How to extract substrings using Right, Left, Mid, LEN and FIND

64 Views Asked by At

I am trying to extract data from a string using different functions.

I have the input data in the first column, which can have two different formats.

Here is an example for both formats, with the expected output next to it:

Data First name Last name Number Date
**NM1*IL*1*EEKS*MILBORD****MI*123456789~** EEKS MILBORD 123456789
**DTP*472*D9*20240212~ ** 20240212

Currently, I got as far as these results:

Data MIDFUNCTION First name Nmbr Date
**NM1*IL*1*EEKS*MILBORD****MI*123456789~** EEKS*MILBORD****MI*123456789~ EEK BORD****MI*123456789
**DTP*472*D9*20240212~ ** 20240212~

For the mid function -- which I placed in the D column -- I used:

=MID(A15,FIND("NM1*IL*1*",A15)+9,LEN(A15)-FIND("NM1*IL*1*",A15))

For the first name I used: =LEFT(D15,FIND("*",D15)-1)

For the Nmbr I used: =RIGHT(A15,FIND("****MI*",A15))

For the date I could not exclude the tilde. I used: =RIGHT(A16,FIND("*D9*",A16))

What I want is to extract using the find and Len based on the data in the data field... The mid function seems to work but does not exclude what is not needed.

I am trying to extract First Name, Last Name, Number and on the next line, the date and exclude the tilde.

1

There are 1 best solutions below

2
trincot On BEST ANSWER

I would suggest to really do this step by step, using intermediate cells for intermediate results. First get all key positions in the data, and only when you have all of them, design your mid extractions based on those positions.

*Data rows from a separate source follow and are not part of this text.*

Lemma sort_reverse_ext xs :
  (forall x y, x ∈ xs -> y ∈ xs ->
     lt1 (key1 x) (key1 y) = lt2 (key2 x) (key2 y)) ->
  sort_reverse key1 lt1 xs = sort_reverse key2 lt2 xs.
Proof.
  induction xs as [|x xs IH]; intros H; simpl; [done|].
  rewrite IH by (intros; apply H; by right).
  apply insert_desc_ext. intros y Hy%sort_reverse_elem.
  apply H; [left | by right].
Qed.
End SortExt.

Lemma is_first_max_ext {A} (key1 key2 : A -> Z) xs m :
  (forall y, y ∈ xs -> key1 y = key2 y) ->
  is_first_max key1 xs m -> is_first_max key2 xs m.
Proof.
  intros Hext (pre & post & -> & Hpre & Hpost). exists pre, post.
  split; [done|].
  assert (Hm : key1 m = key2 m) by (apply Hext; set_solver).
  split; intros y Hy; rewrite <- Hm, <- (Hext y) by set_solver; auto.
Qed.

Lemma d_pos_some tl e b :
  d_pos tl e = Some b ->
  capped (I.keywords_matched b) = capped (I.keyword_matches tl e.2)
  /\ 0 < capped (I.keyword_matches tl e.2).
Proof.
  unfold d_pos, capped. rewrite Z.gtb_ltb.
  destruct (Z.ltb_spec 0 (I.keyword_matches tl e.2)); [|done].
  intros [= <-]. simpl. lia.
Qed.

Lemma d_pos_none tl e :
  d_pos tl e = None -> capped (I.keyword_matches tl e.2) <= 0.
Proof.
  unfold d_pos, capped. rewrite Z.gtb_ltb.
  destruct (Z.ltb_spec 0 (I.keyword_matches tl e.2)); [done|]. lia.
Qed.

Lemma d_pos_type tl e b : d_pos tl e = Some b -> I.type b = e.1.
Proof. unfold d_pos. case_match; [|done]. by intros [= <-]. Qed.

I would use these formulas. I'm assuming the data is in column A, and starting at A2. Then I'd allocate the columns as follows:

# A B C D E F G H I J K
1 Data Start First End First End Last Start Num End Num Start Date First Name Last Name Number Date
2 ...

Use these formulas:

  • In B2: =FIND("*1*",A2)+3
  • In C2: =FIND("*",A2,B2)+1
  • In D2: =FIND("*",A2,C2)
  • In E2: =FIND("*MI*",A2,D2)+4
  • In F2: =FIND("~",A2,E2)
  • In G2: =FIND("*D9*",A2)+4
  • In H2: =IFERROR(MID(A2,B2,C2-B2-1),"")
  • In I2: =IFERROR(MID(A2,C2,D2-C2),"")
  • In J2: =IFERROR(MID(A2,E2,F2-E2),"")
  • In K2: =IFERROR(DATE(MID(A2,G2,4),MID(A2,G2+4,2),MID(A2,G2+6,2)),"")

This is the result I got with that:

enter image description here

To have so many intermediate cells may look like overkill, but it makes it easier to see where things go wrong if they do. Once all is fine, you can just hide columns B-G.